A few months back my husband and I went into a local
restaurant for dinner. We were seated
with a family of four in the booth behind us.
This family group consisted of two adults, a teenage boy, and a young boy
of three or four. The boy kept kicking
him heels into the booth, being loud and just generally obnoxious. Eventually his displeasure with everything
served to him grew to a scream. The
father kept calmly and repeatedly telling him “You’re not going to ruin my
meal.” It did not seem to occur to him
that the ear splitting shrieks were ruining meals for everyone else in the
place. He continued to eat and the boy
grew louder and more hysterical, finally reaching a brain piercing crescendo.

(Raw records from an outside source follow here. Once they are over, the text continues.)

(** * express-zod-api: the client type generator, the error classes and the
      documentation snapshot, embedded and checked against the specification.

    Sources embedded here:
    - [src/errors.ts]: the error classes ([RoutingError], [DocumentationError],
      [IOSchemaError], [MissingPeerError]) and the table of their [extends]
      clauses and [name] fields;
    - [src/client.ts]: the [Client] class (constructor and [print]);
    - the recorded OpenAPI document of the example API (the YAML snapshot),
      as a value of type [Json].

    The routing traversal ([routingCycle]), the schema walker and the document
    assembler are not part of the sources at hand; where a statement needs
    them they are modelled from the specification and marked as such. *)

From Stdlib Require Import Ascii String List Bool Arith Lia.
From stdpp Require Import base list strings gmap pretty.
Import ListNotations.

Set Warnings "-register-all".

(** ** JavaScript values used throughout *)

(** [String.prototype.toUpperCase], on the ASCII range (the only argument it
    receives here is an HTTP method literal). *)
Definition upper_ascii (c : ascii) : ascii :=
  let n := nat_of_ascii c in
  if (97 <=? n)%nat && (n <=? 122)%nat then ascii_of_nat (n - 32) else c.

Fixpoint toUpperCase (s : string) : string :=
  match s with
  | EmptyString => EmptyString
  | String c rest => String (upper_ascii c) (toUpperCase rest)
  end.

(** The line feed and the double quote, as one-character strings. *)
Definition LF : string := String (ascii_of_nat 10) EmptyString.
Definition DQUOTE : string := String (ascii_of_nat 34) EmptyString.

(** The [Method] type of [./method] together with the auxiliary ["options"]
    method that [routingCycle] hands to its callback (client.ts compares the
    callback's [method] with ["options"]). *)
Inductive Method : Type :=
| M_get | M_post | M_put | M_delete | M_patch | M_options.

Global Instance Method_eq_dec : EqDecision Method.
Proof. solve_decision. Defined.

Eventually they either finished their food or decided the
restaurant full of hostages had suffered enough. They got up to leave with the
screaming child, who then threw himself on the floor. Dad scooped him up and paid the bill with the
flailing boy gripped under one arm. As they all started out the door the entire restaurant
broke out in applause, and a collective sigh of relief went up as the door
closed behind them. Personally I was
just hoping they wouldn’t decide to return for an encore.
It is easy to jump to the conclusion that these three children
I speak of are the offspring of rude and incompetent parents. I’m not so sure that is true. Our society has deteriorated with the
enforcement of being “politically correct” and the fear that has been instilled
in parents about what constitutes child abuse.
The old adage “children should be seen and not heard” has given way to
the belief that you and everyone in close proximity must put up with the whims
and temper tantrums of a child. The age
of “time out” is alive and well as some parents live in fear of their own
children.
Don’t get me wrong, I do not advocate wantonly beating children. I do, however, believe there is a time and a
place to make a stand and take control.
If your kids have figured out embarrassing you in public will help them
get their way, you are dead meat. If you
allow your child to terrorize an entire establishment with their behavior, you’re
not teaching them a thing.
Although I’ve thought from time to time that I was born in
the wrong age, I’ve come to realize the good Lord knew what he was doing when
he allowed me to raise my children in the seventies and eighties. I know there is a very good chance I’d be
sending my children birthday and Christmas wishes from my jail cell if I were
raising kids today.
I’m happy to
listen to the conversations and think, “Oh…better thee than me!” Life is Good.
Agree, agree, agree! Cases of "tail wagging the dog." I used to tell our kids, "this family is not a democracy but a friendly dictatorship!"
ReplyDeleteAlso, where did this "I'm counting to three" come from? All this teaches a child is that he can disobey for three more moments.
Children will become adults who must answer to authority: a boss, God, etc. So parents had better get the obedience thing figured out early!